(** The built-in of a name, if there is one. *)
(* [os/application/shell/src/service/executor.rs:122-128] ExecutorService::execute_built_in *)
Definition execute_built_in (cmd : str) (args : list str) (c : Contexts) : outcome (option Ran * Contexts) :=
  let '(al, cwd, w) := c in
  let code n := Ret (Some (Code n), c) in
  let named name := bool_decide (cmd = lit name) in
  if named "alias" then
    match args with
    | [] => code 0
    | _ => '(n, al) ← set_alias args al; Ret (Some (Code n), (al, cwd, w))
    end
  else if named "cd" then
    match args with
    | [] => code 1
    | dir :: _ =>
        match wd_cd naming_cd dir cwd w with
        | (Ok cwd, w) => Ret (Some (Code 0), (al, cwd, w))
        | (Err _, w) => Ret (Some (Code 1), (al, cwd, w))
        end
    end
  else if named "clear" then code 0
  else if named "echo" then code 0
  else if named "exit" then Ret (Some Exit, c)
  else if named "mkdir" then
    match args with
    | [] => code 1
    | p :: _ => let '(ok, w) := naming_mkdir (resolve cwd p) w in
                Ret (Some (Code (if ok : bool then 0 else 1)), (al, cwd, w))
    end
  else if named "pwd" then code (match args with [] => 0 | _ => 1 end)
  else if named "theme" then
    code (match args with [] => 0 | [t] => if bool_decide (t ∈ THEME_IDS) then 0 else 1 | _ => 1 end)
  else if named "unalias" then
    match args with
    | [k] => match alias_remove k al with
             | Ok al => Ret (Some (Code 0), (al, cwd, w))
             | Err _ => code 1
             end
    | _ => code 1
    end
  else if named "window_manager" then code 1
  else if named "debug_success" then code 0
  else if named "debug_error" then code 1
  else if named "help" then
    code (match args with
          | [] => 0
          | [a] => if bool_decide (a ∈ [lit "tokens"; lit "controls"; lit "built-in-1"; lit "built-in-2"]) then 0 else 1
          | _ => 1
          end)
  else if named "ls" then
    let '(ok, w) := naming_list (resolve cwd (default [] (head args))) w in
    Ret (Some (Code (if ok : bool then 0 else 1)), (al, cwd, w))
  else Ret (None, c).

(** An application that is started counts as a success, whatever it returns. *)
(* [os/application/shell/src/service/executor.rs:102-120] ExecutorService::execute_executable *)
Definition execute_executable (e : Executable) (c : Contexts) : outcome (Ran * Contexts) :=
  '(r, c) ← execute_built_in (command e) (arguments e) c;
  match r with
  | Some r => Ret (r, c)
  | None =>
      let '(al, cwd, w) := c in
      let '(ok, w) := run_application (command e) (arguments e) w in
      Ret (Code (if ok : bool then 0 else 1), (al, cwd, w))
  end.

(* [os/application/shell/src/service/executor.rs:159-166] ExecutorService::should_stop_on_dependency *)
Definition should_stop_on_dependency (e : Executable) (exit_codes : list nat) : bool :=
  match requires_executable e with
  | Some (i, r) =>
      match exit_codes !! i with
      | Some code => match r with Success => 0 <? code | JobError => code =? 0 end
      | None => false
      end
  | None => false
  end.

(** The exit codes so far; the flag says that the shell ended. *)
Fixpoint execute_all (es : list Executable) (codes : list nat) (c : Contexts) : outcome (list nat * bool * Contexts) :=
  match es with
  | [] => Ret (codes, false, c)
  | e :: es' =>
      if should_stop_on_dependency e codes then Ret (codes, false, c)
      else
        '(r, c) ← execute_executable e c;
        match r with
        | Code n => execute_all es' (codes ++ [n]) c
        | Exit => Ret (codes, true, c)
        end
  end.
End executor.

(** ** The message for what is not supported *)

(** [{:?}] of a string. *)
Definition hex_digit (n : Z) : char := (if n <? 10 then 48 + n else 87 + n)%Z.
Definition debug_char (c : char) : str :=
  if (c =? 0)%Z then lit "\0" else if (c =? TAB)%Z then lit "\t" else if (c =? NEWLINE)%Z then lit "\n"
  else if (c =? 13)%Z then lit "\r" else if (c =? DOUBLE_QUOTE)%Z then [92; DOUBLE_QUOTE]%Z
  else if (c =? 92)%Z then [92; 92]%Z
  else if (c <? 32)%Z || (c =? 127)%Z then
    lit "\u{" ++ (if (c <? 16)%Z then [hex_digit c] else [hex_digit (c / 16)%Z; hex_digit (c mod 16)%Z]) ++ lit "}"
  else [c].
Definition debug_str (s : str) : str := [DOUBLE_QUOTE] ++ concat (debug_char <$> s) ++ [DOUBLE_QUOTE].
Fixpoint debug_list (l : list str) : str :=
  match l with
  | [] => []
  | [s] => debug_str s
  | s :: l' => debug_str s ++ lit ", " ++ debug_list l'
  end.

(** The text for a source or destination; [job] names the command at the other end of a pipe. *)
Definition io_text (std job : string) (es : list Executable) (t : IoTarget) : outcome str :=
  match t with
  | Std => Ret (lit std)
  | Job i => e ← arr_get es i; Ret (lit job ++ lit " (" ++ command e ++ lit ")")
  | FileTruncate f => Ret (lit "File (" ++ f ++ lit ")")
  | FileAppend f => Ret (lit "Append file (" ++ f ++ lit ")")
  end.

Fixpoint unsupported_lines (all es : list Executable) : outcome str :=
  match es with
  | [] => Ret []
  | e :: es' =>
      i ← io_text "StdIn" "previous command" all (input e);
      o ← io_text "StdOut" "next command" all (output e);
      rest ← unsupported_lines all es';
      Ret (lit "Execute: " ++ command e ++ lit ", with arguments: [" ++ debug_list (arguments e) ++ lit "]" ++ [NEWLINE; TAB]
           ++ lit "Input from: " ++ i ++ [NEWLINE; TAB] ++ lit "Output to: " ++ o ++ [NEWLINE; TAB]
           ++ lit "Background execution: " ++ lit (if background_execution e then "true" else "false") ++ [NEWLINE] ++ rest)
  end.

## What you are asked to do
Please work out the number of lines in the listing that hold "string". Nothing besides the number is wanted.

## Result of this task
2